For a healthy individual, the likelihood of actually getting a disease from a toilet seat is pretty small. Your skin has a lot of barriers against things from the outside, and is pretty good at keeping out bacteria. If you had some sort of infection or rash already, you could probably get a staph infection or something like that, but you would have to already have some sort of break in the skin for that to happen. I don’t want to say it’s impossible—it’s possible—but I think the likelihood that any given sit on a toilet seat will result in an infection is probably very small.

Can You Get a Disease From a Toilet Seat?

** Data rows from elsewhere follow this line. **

(** * Visuomind: the data analysis and chart recommendation engine

  A shallow embedding of the analytical core of the dashboard
  ([ChartValidator], [DataProcessor] and [RecommendationEngine]) and the
  properties its specification states about it.

  JavaScript numbers are IEEE-754 binary64 values: they are embedded as
  Rocq's primitive [float]s, whose operations are the same binary64
  operations (round to nearest, ties to even), so that every definition
  below evaluates as the source does, NaN, infinities and rounding
  included. Array lengths and counts are natural numbers. *)

From Stdlib Require Import ZArith Lia Bool List String Ascii.
From Stdlib Require Import Floats Uint63 Decimal DecimalString.
From Stdlib Require Import Permutation Sorted.
Import ListNotations.

Set Warnings "-inexact-float".

Local Open Scope string_scope.
Local Open Scope list_scope.

(** ** The host language *)

Module JS.

(** The cells of a row: what the loaders and [parseValue] leave in a
    record. A [Date] is represented by its time value. *)
Inductive value : Type :=
| VUndefined
| VNull
| VNum (f : float)
| VStr (s : string)
| VDate (t : float).

(** [v === undefined || v === null] *)
Definition nullish (v : value) : bool :=
  match v with
  | VUndefined | VNull => true
  | _ => false
  end.

(** Conversions whose result is fixed by the host (number formatting,
    the numeric reading of a string, the local rendering of a date). *)
Class Host : Type := {
  number_to_string : float -> string;
  string_to_number : string -> float;
  date_to_string : float -> string;
  to_fixed : nat -> float -> string
}.

Section Conversions.
Context {host : Host}.

(** [String(v)], as applied to a value used as a property key. *)
Definition to_string (v : value) : string :=
  match v with
  | VUndefined => "undefined"
  | VNull => "null"
  | VNum f => number_to_string f
  | VStr s => s
  | VDate t => date_to_string t
  end.

(** [Number(v)] *)
Definition to_number (v : value) : float :=
  match v with
  | VUndefined => nan
  | VNull => 0%float
  | VNum f => f
  | VStr s => string_to_number s
  | VDate t => t
  end.
End Conversions.

(** The numeric reading of a cell of a number-typed column inside an
    arithmetic expression ([a + b], [x - mean]). [parseValue] leaves only
    numbers and [null] in such a column; [null] reads as [0] and a missing
    cell as NaN. A string or [Date] cell, which would make [+] concatenate,
    is outside this reading and is given NaN. *)
Definition cell_number (v : value) : float :=
  match v with
  | VNum f => f
  | VNull => 0%float
  | _ => nan
  end.

(** An array length as a number. *)
Definition num_of_nat (n : nat) : float :=
  PrimFloat.of_uint63 (Uint63.of_Z (Z.of_nat n)).

(** The decimal rendering of a count inside a template literal. *)
Definition nat_to_string (n : nat) : string :=
  NilEmpty.string_of_uint (Nat.to_uint n).

(** *** Plain objects used as string-keyed maps

    The own properties of an object, in creation order. *)
Definition obj (A : Type) : Type := list (string * A).

Section Objects.
Context {A : Type}.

I could see if you had a very dirty toilet seat, you could potentially get a staph infection, and there are staph infections nowadays that are resistant to antibiotics. But those tend to be found in hospitals, not in the wild.

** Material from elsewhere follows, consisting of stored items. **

(** X15.  The URL taken from a [srcset] attribute is the longest run of
    characters, after the leading white space, that holds neither white
    space nor a comma.  So the width or density descriptor and the later
    candidates are dropped, a URL that itself contains a comma is cut at
    the comma, and an attribute that starts with a comma gives nothing. *)
Theorem pickFirstFromSrcset_first_token (srcset : string) :
  pickFirstFromSrcset srcset = Str.take_while srcset_char (Str.trimStart srcset) /\
  srcset_token (pickFirstFromSrcset srcset) /\
  (forall u rest, srcset_token u -> u <> "" ->
     pickFirstFromSrcset u = u /\
     pickFirstFromSrcset (u +:+ " " +:+ rest) = u /\
     pickFirstFromSrcset (u +:+ "," +:+ rest) = u /\
     pickFirstFromSrcset (" " +:+ u +:+ " " +:+ rest) = u) /\
  (forall rest, pickFirstFromSrcset ("," +:+ rest) = "").
Proof.
  assert (Hchar : forall s, pickFirstFromSrcset s = Str.take_while srcset_char (Str.trimStart s)).
  { intros s. unfold pickFirstFromSrcset. destruct s as [|c s]; [done |].
    cbn [Str.nonempty negb]. unfold Str.split.
    pose proof (split_comma_head (String c s)) as Hhead.
    destruct (Str.split_go "," 0 (String c s)) as [p ps]. cbn [fst head default] in *.
    rewrite Hhead. unfold Str.trim.
    unfold id. rewrite take_while_trimEnd, trimStart_take_while_comma, take_while_twice.
    reflexivity. }
  split; [apply Hchar |]. split; [rewrite Hchar; apply take_while_is_token |].
  split.
  - intros u rest Hu Hne. rewrite !Hchar.
    split; [| split; [| split]].
    + pose proof (trimStart_token u "" Hu Hne) as Ht.
      pose proof (take_while_token u "" Hu I) as Hw.
      rewrite append_nil_r in Ht, Hw. by rewrite Ht.
    + rewrite (trimStart_token u _ Hu Hne). by apply take_while_token.
    + rewrite (trimStart_token u _ Hu Hne). by apply take_while_token.
    + rewrite append_cons, append_nil. cbn [Str.trimStart].
      replace (Str.is_space " ") with true by reflexivity.
      rewrite (trimStart_token u _ Hu Hne). by apply take_while_token.
  - intros rest. rewrite Hchar. reflexivity.
Qed.

(** ** Paths into a JSON value *)

(** X16.  A mapped path is walked member by member, so a path made of two
    parts joined by a dot reads the second part inside what the first part
    leads to.  The walk ends with [undefined], without error, as soon as a
    member is missing or falsy; it throws when it has to look inside a
    truthy string, number or boolean. *)
Theorem pick_path_composes (obj : value) (p q : string) :
  p <> "" -> q <> "" ->
  pick obj (p +:+ "." +:+ q) = (let! o := pick obj p in pick o q) /\
  (forall v, pick obj p = Ok v -> truthy v = false ->
     pick obj (p +:+ "." +:+ q) = Ok VUndef) /\
  (forall v, pick obj p = Ok v -> truthy v = true ->
     match v with VObj _ | VArr _ => False | _ => True end ->
     pick obj (p +:+ "." +:+ q) = Throw TypeError).
Proof.
  intros Hp Hq.
  assert (Hpq : p +:+ "." +:+ q <> "") by (destruct p; [done | by rewrite append_cons]).
  assert (Hcomp : pick obj (p +:+ "." +:+ q) = (let! o := pick obj p in pick o q)).
  { rewrite (pick_walk obj _ Hpq), split_dot_app, fold_left_app, <- (pick_walk obj p Hp).
    destruct (pick obj p) as [o|e]; cbn [bind].
    - by rewrite (pick_walk o q Hq).
    - apply pick_step_throw. }
  split; [exact Hcomp |]. split.
  - intros v Hv Hfalsy. rewrite Hcomp, Hv. cbn [bind].
    rewrite (pick_walk v q Hq), (pick_step_falsy v _ Hfalsy).
    destruct (split_nonempty q ".") as [Hs | Hs]; [| done].
    by destruct (Str.split q ".").
  - intros v Hv Htruthy Hprim. rewrite Hcomp, Hv. cbn [bind].
    rewrite (pick_walk v q Hq).
    destruct (split_nonempty q ".") as [Hs | Hs]; [| done].
    destruct (Str.split q ".") as [|k keys]; [done |].
    cbn [fold_left]. unfold pick_step at 2. cbn [bind]. rewrite Htruthy.
    destruct v; try done; cbn [has_in bind]; apply pick_step_throw.
Qed.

The only cases I’ve read [involving someone getting a disease from a toilet seat] were contact-dermatitis type things, and that’s usually in children, where they’re having some sort of allergic reaction or diaper rash that gets irritated by either the plastic or the cleaning fluid that’s used. But that’s also not particularly common, and people grow out of it pretty quickly. At least in the case studies, I haven’t’ seen any instance of somebody contacting [an infection] from a toilet seat, and that is the type of thing that somebody would write up as a case report. I’d take the lack of evidence there asevidence of it not really happening.